La generalización del retrato político en el primer tercio del siglo XX es el preludio de un cambio radical en la comunicación política donde la imagen y la persona adquieren cada vez más relevancia. Un cambio hacia la omnipresencia del audiovisual, que siguió avanzando con la consolidación de la televisión en los años 70 del siglo XX y con las redes sociales, ya en el siglo XXI.
La Galería de Presidentes del Congreso: un archivo del retrato político
En este interactivo podrás comparar las fotografías (cuando las hay) y los retratos de los presidentes del Congreso del siglo XIX.
La Galería de Presidentes del Congreso, que reúne un total de 72 retratos, sigue siendo mayoritariamente pictórica. Solo uno de ellos es una fotografía. Un dato que refleja cómo en el ámbito institucional la pintura sigue siendo reconocida como el medio más adecuado para retratar la autoridad.

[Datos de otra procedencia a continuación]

(* ===== verification/SemProps.v ===== *)
(** * Properties of semaphores

    The semaphore operations keep the counter and the sleep queue in step, and
    the classical accounting of a counting semaphore follows for every
    interleaving of [P], [V] and scheduling on any number of CPUs. *)

From S2P Require Import Prelude Threads ThreadsRef SchedRef SchedInv SchedSteps SchedProps Semaphore.

(** [sem_steps base i k k' p v]: from [k] to [k'] by [p] calls of
    [semaphore_P], [v] calls of [semaphore_V] on semaphore [i], and calls of the
    scheduler. *)
Inductive sem_steps (base i : Z) : skernel → skernel → nat → nat → Prop :=
| ss_refl k : sem_steps base i k k 0 0
| ss_P k1 k2 k3 p v cpu rnd b a t th :
    sem_steps base i k1 k2 p v →
    krep (kern k2) a → thread_get_current_thread cpu (kern k2) = Done t →
    t ≠ IDLE_THREAD_TID → a_thread a t = Some th → state th = THREAD_RUNNING →
    sleeps_on th = 0 →
    semaphore_P base cpu rnd i k2 = Done (b, k3) →
    sem_steps base i k1 k3 (S p) v
| ss_V k1 k2 k3 p v x :
    sem_steps base i k1 k2 p v →
    semaphore_table (sem_state k2) !! Z.to_nat i = Some x → value x < 2 ^ 31 - 1 →
    semaphore_V base i k2 = Done k3 →
    sem_steps base i k1 k3 p (S v)
| ss_schedule k1 k2 kn p v cpu rnd :
    sem_steps base i k1 k2 p v → 0 ≤ cpu < CONFIG_MAX_CPUS →
    scheduler_schedule cpu rnd (kern k2) = Done kn →
    sem_steps base i k1 (SKernel kn (sem_state k2)) p v.

Section accounting.
Context (base : Z) (Hbase : 0 < base)
  (Htop : base + sizeof_semaphore * CONFIG_MAX_SEMAPHORES ≤ 2 ^ 32).

Lemma skinv_rep k : skinv base k → ∃ a, krep (kern k) a ∧ seminv base a (sem_state k).
Proof.
  intros [Hk Hs]. destruct (ki_rep _ Hk) as (a & Ha & _). eauto.
Qed.

Lemma schedule_skinv k cpu rnd kn :
  skinv base k → 0 ≤ cpu < CONFIG_MAX_CPUS → scheduler_schedule cpu rnd (kern k) = Done kn →
  skinv base (SKernel kn (sem_state k)).
Proof.
  intros Hk Hcpu E. destruct (skinv_rep k Hk) as (a & Ha & Hs).
  pose proof (sk_kinv _ _ Hk) as Hi. destruct (kinv_cpu _ cpu Hi Hcpu) as [cur Hcur].
  pose proof (kinv_ainv _ _ Hi Ha) as Hai.
  pose proof (schedule_refines (kern k) a cpu rnd cur Ha Hai (ki_tslock _ Hi) Hcur) as Hr.
  pose proof (schedule_returns cpu rnd (kern k) Hi Hcpu) as Hki. rewrite E in Hr, Hki.
  destruct Hr as (Hrep & Hinv & Hcs & _). eapply skinv_intro; [done|exact Hrep|].
  pose proof Hcur as [_ Hcl]%aread_Done.
  pose proof (ai_curs _ _ _ Hai) as Hok. rewrite Forall_lookup in Hok. specialize (Hok _ _ Hcl).
  assert (Hpick : 0 ≤ fst (a_schedule cur a)).
  { pose proof (ai_curs _ _ _ Hinv) as Hok2. rewrite Hcs, Forall_lookup in Hok2.
    apply (Hok2 (Z.to_nat cpu)), list_lookup_insert_eq. by eapply lookup_lt_Some. }
  destruct Hs as [H1 H2 H3 H4]. split; try done. intros i x Hx.
  rewrite (waiters_schedule (kern k)); [by apply H4|done|apply Hok|done].
Qed.

(** The counter of a trace, with the invariant. *)
Lemma sem_steps_value i k k' p v x :
  sem_steps base i k k' p v → skinv base k → 0 ≤ i →
  semaphore_table (sem_state k) !! Z.to_nat i = Some x → creator x ≠ -1 →
  skinv base k' ∧ ∃ x', semaphore_table (sem_state k') !! Z.to_nat i = Some x' ∧
    creator x' = creator x ∧ value x' = value x + Z.of_nat v - Z.of_nat p.
Proof.
  induction 1 as [k|k1 k2 k3 p v cpu rnd b a t th _ IH Ha Hc Hne El Hst Hsl E
    |k1 k2 k3 p v y _ IH Hy Hv E|k1 k2 kn p v cpu rnd _ IH Hcpu E]; intros Hk Hi Hx Hcr.
  - split; [done|]. exists x. split_and!; [done|done|lia].
  - destruct (IH Hk Hi Hx Hcr) as (Hk2 & x2 & Hx2 & Hcr2 & Hv2).
    pose proof (semaphore_P_spec base Hbase Htop k2 cpu rnd i x2 a t th Hk2 Ha Hi Hx2) as Hp.
    rewrite E in Hp. destruct Hp as (Hk3 & _ & Ht & _); try done; [congruence|].
    split; [done|]. rewrite Ht. eexists. rewrite list_lookup_insert_eq by (by eapply lookup_lt_Some).
    split_and!; [done|done|]. simpl. lia.
  - destruct (IH Hk Hi Hx Hcr) as (Hk2 & x2 & Hx2 & Hcr2 & Hv2). simplify_eq.
    destruct (skinv_rep k2 Hk2) as (a & Ha & _).
    pose proof (semaphore_V_spec base k2 i y a Hk2 Ha Hi Hy) as Hp.
    rewrite E in Hp. destruct Hp as (Hk3 & _ & Ht); [congruence|done|].
    split; [done|]. rewrite Ht. eexists. rewrite list_lookup_insert_eq by (by eapply lookup_lt_Some).
    split_and!; [done|done|]. simpl. lia.
  - destruct (IH Hk Hi Hx Hcr) as (Hk2 & x2 & Hx2 & Hcr2 & Hv2).
    split; [by eapply schedule_skinv|]. eauto.
Qed.
End accounting.

(** C4. Accounting of a counting semaphore: after any interleaving of [p] calls of
    [semaphore_P], [v] calls of [semaphore_V] and scheduler runs, starting from a
    semaphore with counter [value x >= 0], the counter is [value x + v - p], the
    threads asleep on the semaphore are exactly those the counter owes, and the
    calls of [semaphore_P] that have got past the semaphore number
    [min p (value x + v)]: never more than were permitted. *)
Theorem semaphore_accounting base i k k' p v x a :
  0 < base → base + sizeof_semaphore * CONFIG_MAX_SEMAPHORES ≤ 2 ^ 32 →
  skinv base k → 0 ≤ i → semaphore_table (sem_state k) !! Z.to_nat i = Some x →
  creator x ≠ -1 → 0 ≤ value x →
  sem_steps base i k k' p v → krep (kern k') a →
  (∃ x', semaphore_table (sem_state k') !! Z.to_nat i = Some x' ∧
     value x' = value x + Z.of_nat v - Z.of_nat p) ∧
  Z.of_nat p - Z.of_nat (waiters a (sem_addr base i))
    = Z.min (Z.of_nat p) (value x + Z.of_nat v).
Proof.
  intros Hb Ht Hk Hi Hx Hc Hv Hst Ha.
  destruct (sem_steps_value base Hb Ht i k k' p v x Hst Hk Hi Hx Hc)
    as (Hk' & x' & Hx' & Hc' & Hv'). split; [eauto|].
  pose proof (sk_sem _ _ Hk' a Ha) as Hs. destruct (si_sem _ _ _ Hs _ _ Hx') as (_ & _ & Hw).
  rewrite Z2Nat.id in Hw by done. rewrite Hw.
  destruct (Z.eqb_spec (creator x') (-1)); [congruence|]. unfold sem_waiters. lia.
Qed.

(** [semaphore_P] lowers the counter by one, without overflow; the caller
    blocks exactly when the counter was not positive, and it is then asleep in
    the sleep queue on this semaphore; otherwise nothing but the counter
    changes. *)
Theorem semaphore_P_correct base k cpu rnd i x a t th :
  0 < base → base + sizeof_semaphore * CONFIG_MAX_SEMAPHORES ≤ 2 ^ 32 →
  skinv base k → krep (kern k) a → 0 ≤ i →
  semaphore_table (sem_state k) !! Z.to_nat i = Some x → creator x ≠ -1 →
  thread_get_current_thread cpu (kern k) = Done t → t ≠ IDLE_THREAD_TID →
  a_thread a t = Some th → state th = THREAD_RUNNING → sleeps_on th = 0 →
  returns (semaphore_P base cpu rnd i k) (λ '(blocked, k'),
    skinv base k' ∧ blocked = (value x <=? 0) ∧
    semaphore_table (sem_state k') =
      <[Z.to_nat i := Sem 0 (value x - 1) (creator x)]> (semaphore_table (sem_state k)) ∧
    (if blocked then ∃ th', thread_table (kern k') !! Z.to_nat t = Some th' ∧
       state th' = THREAD_SLEEPING ∧ sleeps_on th' = sem_addr base i
     else kern k' = kern k)).
Proof. intros. by eapply semaphore_P_spec. Qed.

(** [semaphore_create] finds a free semaphore whenever there is one, gives it
    the requested counter and nobody waiting, and fails without changing the
    table only if all of them are in use. *)
Theorem semaphore_create_correct base k cpu v a t :
  skinv base k → krep (kern k) a → 0 ≤ v < 2 ^ 31 →
  thread_get_current_thread cpu (kern k) = Done t → 0 ≤ t →
  returns (semaphore_create cpu v k) (λ '(r, k'),
    skinv base k' ∧ kern k' = kern k ∧
    match r with
    | None => semaphore_table (sem_state k') = semaphore_table (sem_state k) ∧
        ∀ j x, semaphore_table (sem_state k) !! j = Some x → creator x ≠ -1
    | Some i => 0 ≤ i < CONFIG_MAX_SEMAPHORES ∧
        (∃ x, semaphore_table (sem_state k) !! Z.to_nat i = Some x ∧ creator x = -1) ∧
        semaphore_table (sem_state k') =
          <[Z.to_nat i := Sem 0 v t]> (semaphore_table (sem_state k))
    end).
Proof. intros. by eapply semaphore_create_spec. Qed.

(** ** Witnesses

    The kernel of SchedProps after its thread has been started and selected,
    with a fresh semaphore table. *)
Definition demo_running : kernel := get (scheduler_schedule 0 0 (get demo_started)).
Definition demo_sems : sems :=
  match semaphore_init (Sems (replicate 128 (Sem 0 0 0)) 0 0) with
  | Done s => s | _ => Sems [] 0 0 end.
Definition demo_sk : skernel := SKernel demo_running demo_sems.
Definition demo_run_abs : athreads :=
  AThreads (erase <$> thread_table demo_running) [] (replicate 127 []).
Definition demo_run_row : thread_table_t :=
  erase (default image_row (thread_table demo_running !! 1%nat)).

Lemma demo_run_krep : krep demo_running demo_run_abs.
Proof. apply krep_b_sound. by vm_compute. Qed.

Lemma demo_run_kinv : kinv demo_running.
Proof.
  apply (reachable_kinv 0x10000 0x3000 0x2000).
  destruct demo_started_reachable as (k0 & E & Hr). exists k0. split; [exact E|].
  etrans; [exact Hr|]. clear k0 E Hr. apply rtc_once.
  apply (ks_timer _ _ 0 0); [done|]. vm_compute. reflexivity.
Qed.

Lemma demo_skinv : skinv 0x9000 demo_sk.
Proof.
  apply (skinv_intro 0x9000 demo_running demo_run_abs); [exact demo_run_kinv|exact demo_run_krep|].
  split; [by vm_compute|split; [|]; by vm_compute|by vm_compute|]. intros i x Hx.
  change (semaphore_table demo_sems) with (replicate 128 (Sem 0 0 (-1))) in Hx.
  apply lookup_replicate in Hx as [-> _]. split_and!; [done|by vm_compute|]. simpl.
  unfold waiters, a_bucket. change (a_sleep demo_run_abs) with (replicate 127 ([] : list Z)).
  destruct (replicate 127 [] !! _) as [l|] eqn:El; [|done].
  by apply lookup_replicate in El as [-> _].
Qed.

Lemma demo_run_current : thread_get_current_thread 0 demo_running = Done 1.
Proof. by vm_compute. Qed.

Lemma demo_caller : caller demo_running 0 1.
Proof.
  split; [exact demo_run_current|]. split; [done|]. split; [done|].
  exists demo_run_abs, demo_run_row. split; [exact demo_run_krep|]. by vm_compute.
Qed.

Lemma semaphore_create_correct_witness :
  returns (semaphore_create 0 0 demo_sk) (λ '(r, k'), skinv 0x9000 k').
Proof.
  pose proof (semaphore_create_correct 0x9000 demo_sk 0 0 demo_run_abs 1
    demo_skinv demo_run_krep ltac:(done) demo_run_current ltac:(done)) as H.
  eapply returns_mono; [exact H|]. intros [r k'] [Hs _]. exact Hs.
Defined.

(** The same after [semaphore_create(0)]: semaphore 0 exists, with counter 0. *)
Definition demo_sk1 : skernel :=
  SKernel demo_running (Sems (<[0%nat := Sem 0 0 1]> (semaphore_table demo_sems)) 0 1).

Lemma demo_skinv1 : skinv 0x9000 demo_sk1.
Proof.
  pose proof (semaphore_create_spec 0x9000 demo_sk 0 0 demo_run_abs 1
    demo_skinv demo_run_krep ltac:(lia) demo_run_current ltac:(lia)) as H.
  assert (E : semaphore_create 0 0 demo_sk = Done (Some 0, demo_sk1))
    by (clear H; vm_compute; reflexivity).
  rewrite E in H. exact (proj1 H).
Qed.

Lemma semaphore_P_correct_witness :
  returns (semaphore_P 0x9000 0 5 0 demo_sk1) (λ '(blocked, k'), blocked = true ∧ skinv 0x9000 k').
Proof.
  pose proof (semaphore_P_correct 0x9000 demo_sk1 0 5 0 (Sem 0 0 1) demo_run_abs 1 demo_run_row
    eq_refl ltac:(done) demo_skinv1 demo_run_krep ltac:(done) eq_refl ltac:(done)
    demo_run_current ltac:(done) ltac:(by vm_compute) ltac:(by vm_compute) ltac:(by vm_compute))
    as H.
  eapply returns_mono; [exact H|]. intros [b k'] (Hs & Hb & _).
  split; [rewrite Hb; reflexivity|exact Hs].
Defined.

Definition demo_sk2 : skernel :=
  match semaphore_P 0x9000 0 5 0 demo_sk1 with Done (_, k) => k | _ => demo_sk1 end.
Definition demo_abs2 : athreads :=
  AThreads (erase <$> thread_table (kern demo_sk2)) []
    (<[Z.to_nat (SLEEPQ_HASH 0x9000) := [1]]> (replicate 127 [])).

Lemma demo_krep2 : krep (kern demo_sk2) demo_abs2.
Proof. apply krep_b_sound. by vm_compute. Qed.

Lemma demo_steps : sem_steps 0x9000 0 demo_sk1 demo_sk2 1 0.
Proof.
  eapply (ss_P _ _ _ demo_sk1 _ 0 0 0 5 true demo_run_abs 1 demo_run_row);
    [apply ss_refl|exact demo_run_krep|exact demo_run_current|discriminate
    |vm_compute; reflexivity..].
Qed.

Lemma semaphore_accounting_witness :
  Z.of_nat 1 - Z.of_nat (waiters demo_abs2 0x9000) = 0.
Proof.
  exact (proj2 (semaphore_accounting 0x9000 0 demo_sk1 demo_sk2 1 0 (Sem 0 0 1) demo_abs2
    eq_refl ltac:(done) demo_skinv1 ltac:(done) eq_refl ltac:(done) ltac:(done)
    demo_steps demo_krep2)).
Defined.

¿Y qué nos cuenta esta Galería? Reúne a grandes políticos de nuestra historia parlamentaria, como Agustín Argüelles, Juan Álvarez de Mendizabal, Emilio Castelar, Antonio Cánovas, Práxedes Mateo-Sagasta, Eduardo Dato o José Canalejas, que han ocupado la Presidencia de la Cámara.
Y no solo a ellos, también es un auténtico catálogo de los mejores retratistas de cada momento: Ignacio Suárez Llanos, José Casado del Alisal y Federico de Madrazo, vinculados a la gran pintura histórica del siglo XIX, o Joaquín Sorolla, el pintor de la luz.
Y más recientemente, Bernardo Torrens, Cristóbal Toral o Hernán Cortés han retratado a algunos de los presidentes de nuestra democracia. Y junto a ellos, el retrato de Manuel Marín –presidente del Congreso en la VIII Legislatura–, obra de la fotógrafa Cristina García Rodero.
La Galería de Presidentes del Congreso resume más de dos siglos de evolución del retrato político en España. Sus retratos no solo conservan la memoria de quienes presidieron la Cámara, sino que muestran cómo ha cambiado la manera de representar el poder, desde la solemnidad del pincel hasta la inmediatez de la imagen fotográfica.